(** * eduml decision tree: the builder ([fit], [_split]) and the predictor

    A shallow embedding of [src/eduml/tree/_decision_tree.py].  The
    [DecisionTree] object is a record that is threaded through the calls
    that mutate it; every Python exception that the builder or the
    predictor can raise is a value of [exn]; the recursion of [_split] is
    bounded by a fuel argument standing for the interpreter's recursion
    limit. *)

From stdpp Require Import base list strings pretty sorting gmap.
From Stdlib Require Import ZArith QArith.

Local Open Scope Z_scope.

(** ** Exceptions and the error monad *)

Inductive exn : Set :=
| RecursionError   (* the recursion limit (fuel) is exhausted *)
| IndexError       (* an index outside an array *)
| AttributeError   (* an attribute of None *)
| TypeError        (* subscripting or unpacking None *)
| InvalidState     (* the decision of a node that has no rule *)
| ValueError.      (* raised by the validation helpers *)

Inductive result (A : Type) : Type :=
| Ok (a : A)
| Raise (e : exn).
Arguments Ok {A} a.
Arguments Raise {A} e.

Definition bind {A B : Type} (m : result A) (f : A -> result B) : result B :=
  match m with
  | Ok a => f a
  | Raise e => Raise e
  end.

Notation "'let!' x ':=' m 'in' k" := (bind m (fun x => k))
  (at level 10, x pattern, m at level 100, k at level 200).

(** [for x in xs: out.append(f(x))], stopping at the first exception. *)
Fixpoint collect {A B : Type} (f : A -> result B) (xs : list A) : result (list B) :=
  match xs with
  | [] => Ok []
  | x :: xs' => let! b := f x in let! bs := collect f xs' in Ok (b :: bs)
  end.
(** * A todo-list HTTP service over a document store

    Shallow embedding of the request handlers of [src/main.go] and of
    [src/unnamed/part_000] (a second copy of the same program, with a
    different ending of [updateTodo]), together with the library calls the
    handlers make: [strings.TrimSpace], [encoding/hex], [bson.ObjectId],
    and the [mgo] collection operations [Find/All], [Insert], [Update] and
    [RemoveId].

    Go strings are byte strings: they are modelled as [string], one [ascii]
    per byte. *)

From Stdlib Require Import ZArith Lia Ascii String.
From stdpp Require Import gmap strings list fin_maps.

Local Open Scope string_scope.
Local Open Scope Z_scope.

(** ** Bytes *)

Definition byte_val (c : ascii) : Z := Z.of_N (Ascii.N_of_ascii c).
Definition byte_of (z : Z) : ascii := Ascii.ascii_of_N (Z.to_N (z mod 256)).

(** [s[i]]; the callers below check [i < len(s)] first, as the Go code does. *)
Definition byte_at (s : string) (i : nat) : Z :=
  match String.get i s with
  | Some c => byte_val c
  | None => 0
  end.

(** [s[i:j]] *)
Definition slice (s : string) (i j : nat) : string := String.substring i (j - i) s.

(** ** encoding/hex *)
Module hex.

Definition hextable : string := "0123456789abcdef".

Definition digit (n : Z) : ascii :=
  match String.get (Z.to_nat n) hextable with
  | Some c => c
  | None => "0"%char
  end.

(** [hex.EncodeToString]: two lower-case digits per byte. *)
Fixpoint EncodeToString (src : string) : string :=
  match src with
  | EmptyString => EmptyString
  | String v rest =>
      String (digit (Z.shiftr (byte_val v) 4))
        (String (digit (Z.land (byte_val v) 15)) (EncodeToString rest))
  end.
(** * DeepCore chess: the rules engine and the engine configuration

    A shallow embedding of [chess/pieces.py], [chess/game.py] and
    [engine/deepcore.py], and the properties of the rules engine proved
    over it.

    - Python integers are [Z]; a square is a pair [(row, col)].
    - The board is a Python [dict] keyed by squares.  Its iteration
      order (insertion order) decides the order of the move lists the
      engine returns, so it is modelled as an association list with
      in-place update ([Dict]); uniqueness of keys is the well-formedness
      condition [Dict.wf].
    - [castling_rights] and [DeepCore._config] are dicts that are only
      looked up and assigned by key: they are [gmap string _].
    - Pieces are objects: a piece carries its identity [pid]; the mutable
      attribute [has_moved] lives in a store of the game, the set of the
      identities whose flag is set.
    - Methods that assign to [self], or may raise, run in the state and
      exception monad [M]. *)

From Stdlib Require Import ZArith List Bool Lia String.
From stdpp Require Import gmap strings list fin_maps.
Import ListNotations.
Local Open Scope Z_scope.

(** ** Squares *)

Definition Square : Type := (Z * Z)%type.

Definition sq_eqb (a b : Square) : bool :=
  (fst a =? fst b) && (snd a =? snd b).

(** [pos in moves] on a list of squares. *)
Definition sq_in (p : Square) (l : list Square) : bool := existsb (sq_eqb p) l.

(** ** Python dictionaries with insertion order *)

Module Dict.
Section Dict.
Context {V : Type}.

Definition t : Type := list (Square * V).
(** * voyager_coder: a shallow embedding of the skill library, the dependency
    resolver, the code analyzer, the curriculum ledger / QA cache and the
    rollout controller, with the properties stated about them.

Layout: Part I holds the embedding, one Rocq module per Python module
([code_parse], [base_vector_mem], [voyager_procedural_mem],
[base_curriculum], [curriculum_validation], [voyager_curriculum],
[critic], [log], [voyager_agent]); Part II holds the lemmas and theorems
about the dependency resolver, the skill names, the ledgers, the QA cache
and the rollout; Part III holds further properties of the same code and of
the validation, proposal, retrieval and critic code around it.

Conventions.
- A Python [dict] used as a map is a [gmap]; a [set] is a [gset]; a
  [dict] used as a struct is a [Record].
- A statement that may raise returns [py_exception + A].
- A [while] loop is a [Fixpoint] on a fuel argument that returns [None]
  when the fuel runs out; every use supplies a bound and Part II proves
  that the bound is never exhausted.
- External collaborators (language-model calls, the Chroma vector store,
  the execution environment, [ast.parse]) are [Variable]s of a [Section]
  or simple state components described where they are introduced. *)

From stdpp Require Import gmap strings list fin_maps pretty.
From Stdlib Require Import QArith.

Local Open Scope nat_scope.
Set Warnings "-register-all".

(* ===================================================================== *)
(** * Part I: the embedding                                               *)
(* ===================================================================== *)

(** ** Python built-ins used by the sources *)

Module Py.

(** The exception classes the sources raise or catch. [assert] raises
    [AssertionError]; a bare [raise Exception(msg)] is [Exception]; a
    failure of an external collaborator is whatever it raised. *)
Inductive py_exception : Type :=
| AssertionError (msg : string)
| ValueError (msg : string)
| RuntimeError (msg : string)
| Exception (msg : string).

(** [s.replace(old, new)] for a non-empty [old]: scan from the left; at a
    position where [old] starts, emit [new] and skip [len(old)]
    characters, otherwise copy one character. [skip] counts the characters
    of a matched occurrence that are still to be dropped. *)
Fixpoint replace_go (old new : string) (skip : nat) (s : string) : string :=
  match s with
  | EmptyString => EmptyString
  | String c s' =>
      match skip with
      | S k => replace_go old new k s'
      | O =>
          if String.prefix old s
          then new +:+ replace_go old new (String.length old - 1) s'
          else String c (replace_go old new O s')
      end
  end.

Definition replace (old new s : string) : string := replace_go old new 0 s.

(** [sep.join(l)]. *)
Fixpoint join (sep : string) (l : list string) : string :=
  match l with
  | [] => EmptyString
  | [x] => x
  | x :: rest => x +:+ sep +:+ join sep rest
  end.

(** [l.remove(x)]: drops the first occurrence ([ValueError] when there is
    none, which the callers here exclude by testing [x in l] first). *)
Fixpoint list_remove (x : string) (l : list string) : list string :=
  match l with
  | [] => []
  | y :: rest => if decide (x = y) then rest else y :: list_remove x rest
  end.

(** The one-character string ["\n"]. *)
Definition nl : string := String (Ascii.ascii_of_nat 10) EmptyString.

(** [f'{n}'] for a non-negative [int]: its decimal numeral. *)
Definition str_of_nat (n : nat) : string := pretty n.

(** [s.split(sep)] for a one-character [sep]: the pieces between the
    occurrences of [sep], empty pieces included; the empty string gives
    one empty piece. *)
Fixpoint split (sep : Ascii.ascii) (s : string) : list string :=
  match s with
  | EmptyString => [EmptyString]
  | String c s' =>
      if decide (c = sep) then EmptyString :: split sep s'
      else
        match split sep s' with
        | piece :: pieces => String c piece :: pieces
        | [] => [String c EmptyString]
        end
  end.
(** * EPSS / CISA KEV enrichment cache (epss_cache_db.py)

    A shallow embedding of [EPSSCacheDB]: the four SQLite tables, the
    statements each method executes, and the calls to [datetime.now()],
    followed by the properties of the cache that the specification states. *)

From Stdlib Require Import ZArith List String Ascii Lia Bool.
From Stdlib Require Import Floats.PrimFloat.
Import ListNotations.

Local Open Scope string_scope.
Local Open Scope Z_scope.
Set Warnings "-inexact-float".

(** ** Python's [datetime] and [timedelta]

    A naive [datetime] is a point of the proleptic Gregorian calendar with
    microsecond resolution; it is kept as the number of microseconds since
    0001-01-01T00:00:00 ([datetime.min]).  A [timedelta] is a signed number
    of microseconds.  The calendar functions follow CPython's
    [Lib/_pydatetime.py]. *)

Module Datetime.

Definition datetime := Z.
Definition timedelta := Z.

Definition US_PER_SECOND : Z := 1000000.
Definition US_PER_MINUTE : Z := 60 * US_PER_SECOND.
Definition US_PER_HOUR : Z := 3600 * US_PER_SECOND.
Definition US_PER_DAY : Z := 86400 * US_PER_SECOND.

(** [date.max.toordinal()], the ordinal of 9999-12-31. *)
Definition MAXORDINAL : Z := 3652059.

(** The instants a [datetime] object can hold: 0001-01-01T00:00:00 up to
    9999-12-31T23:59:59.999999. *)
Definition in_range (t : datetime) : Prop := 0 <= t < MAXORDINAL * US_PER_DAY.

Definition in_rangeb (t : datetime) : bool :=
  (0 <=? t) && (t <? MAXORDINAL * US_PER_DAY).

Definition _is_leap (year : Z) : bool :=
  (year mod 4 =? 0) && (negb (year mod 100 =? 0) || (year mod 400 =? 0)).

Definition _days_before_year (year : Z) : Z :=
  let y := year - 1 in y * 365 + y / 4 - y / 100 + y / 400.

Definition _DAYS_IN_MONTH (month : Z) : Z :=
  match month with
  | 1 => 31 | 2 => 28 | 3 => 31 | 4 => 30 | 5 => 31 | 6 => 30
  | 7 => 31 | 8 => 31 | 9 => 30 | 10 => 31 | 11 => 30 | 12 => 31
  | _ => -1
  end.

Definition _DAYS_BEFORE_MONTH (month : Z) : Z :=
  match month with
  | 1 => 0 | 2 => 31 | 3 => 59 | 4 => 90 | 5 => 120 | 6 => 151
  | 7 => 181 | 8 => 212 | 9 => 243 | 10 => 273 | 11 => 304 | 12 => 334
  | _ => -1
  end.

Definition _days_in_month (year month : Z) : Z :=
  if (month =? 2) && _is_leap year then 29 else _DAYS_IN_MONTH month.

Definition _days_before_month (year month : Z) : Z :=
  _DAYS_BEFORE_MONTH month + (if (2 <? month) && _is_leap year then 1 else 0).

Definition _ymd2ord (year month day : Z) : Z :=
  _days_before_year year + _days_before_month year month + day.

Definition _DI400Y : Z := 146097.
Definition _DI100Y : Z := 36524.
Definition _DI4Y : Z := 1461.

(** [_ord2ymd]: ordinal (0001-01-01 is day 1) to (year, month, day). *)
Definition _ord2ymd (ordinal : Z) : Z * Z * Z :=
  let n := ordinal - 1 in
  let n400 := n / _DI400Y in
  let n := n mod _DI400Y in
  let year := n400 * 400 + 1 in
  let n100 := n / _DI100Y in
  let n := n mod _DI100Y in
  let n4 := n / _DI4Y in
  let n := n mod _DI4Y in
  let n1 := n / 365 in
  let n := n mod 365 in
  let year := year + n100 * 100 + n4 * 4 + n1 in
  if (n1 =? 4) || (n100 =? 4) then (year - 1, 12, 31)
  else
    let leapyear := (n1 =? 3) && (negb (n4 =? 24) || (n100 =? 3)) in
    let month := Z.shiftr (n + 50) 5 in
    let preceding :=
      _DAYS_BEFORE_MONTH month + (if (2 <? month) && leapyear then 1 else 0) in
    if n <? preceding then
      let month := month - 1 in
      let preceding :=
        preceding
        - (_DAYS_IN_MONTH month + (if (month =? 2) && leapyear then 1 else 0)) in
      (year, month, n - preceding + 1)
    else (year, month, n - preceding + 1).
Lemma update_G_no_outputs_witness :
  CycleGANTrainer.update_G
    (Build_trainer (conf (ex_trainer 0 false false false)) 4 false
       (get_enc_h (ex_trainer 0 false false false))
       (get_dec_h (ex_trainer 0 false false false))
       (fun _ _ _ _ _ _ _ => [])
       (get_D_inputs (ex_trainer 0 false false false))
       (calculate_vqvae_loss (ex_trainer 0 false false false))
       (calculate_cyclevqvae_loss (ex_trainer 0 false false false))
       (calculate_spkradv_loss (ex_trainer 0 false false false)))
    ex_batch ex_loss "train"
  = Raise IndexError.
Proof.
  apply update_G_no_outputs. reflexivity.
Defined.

+ + + + + + +

- **Required action**: From the records above, print only the lines between the one holding "From stdpp Require Import base" and the one holding "Definition byte_of (z", inclusive, exactly as they stand.

- **Expected answer**:
From stdpp Require Import base list strings pretty sorting gmap.
From Stdlib Require Import ZArith QArith.

Local Open Scope Z_scope.

(** ** Exceptions and the error monad *)

Inductive exn : Set :=
| RecursionError   (* the recursion limit (fuel) is exhausted *)
| IndexError       (* an index outside an array *)
| AttributeError   (* an attribute of None *)
| TypeError        (* subscripting or unpacking None *)
| InvalidState     (* the decision of a node that has no rule *)
| ValueError.      (* raised by the validation helpers *)

Inductive result (A : Type) : Type :=
| Ok (a : A)
| Raise (e : exn).
Arguments Ok {A} a.
Arguments Raise {A} e.

Definition bind {A B : Type} (m : result A) (f : A -> result B) : result B :=
  match m with
  | Ok a => f a
  | Raise e => Raise e
  end.

Notation "'let!' x ':=' m 'in' k" := (bind m (fun x => k))
  (at level 10, x pattern, m at level 100, k at level 200).

(** [for x in xs: out.append(f(x))], stopping at the first exception. *)
Fixpoint collect {A B : Type} (f : A -> result B) (xs : list A) : result (list B) :=
  match xs with
  | [] => Ok []
  | x :: xs' => let! b := f x in let! bs := collect f xs' in Ok (b :: bs)
  end.
(** * A todo-list HTTP service over a document store

    Shallow embedding of the request handlers of [src/main.go] and of
    [src/unnamed/part_000] (a second copy of the same program, with a
    different ending of [updateTodo]), together with the library calls the
    handlers make: [strings.TrimSpace], [encoding/hex], [bson.ObjectId],
    and the [mgo] collection operations [Find/All], [Insert], [Update] and
    [RemoveId].

    Go strings are byte strings: they are modelled as [string], one [ascii]
    per byte. *)

From Stdlib Require Import ZArith Lia Ascii String.
From stdpp Require Import gmap strings list fin_maps.

Local Open Scope string_scope.
Local Open Scope Z_scope.

(** ** Bytes *)

Definition byte_val (c : ascii) : Z := Z.of_N (Ascii.N_of_ascii c).
Definition byte_of (z : Z) : ascii := Ascii.ascii_of_N (Z.to_N (z mod 256)).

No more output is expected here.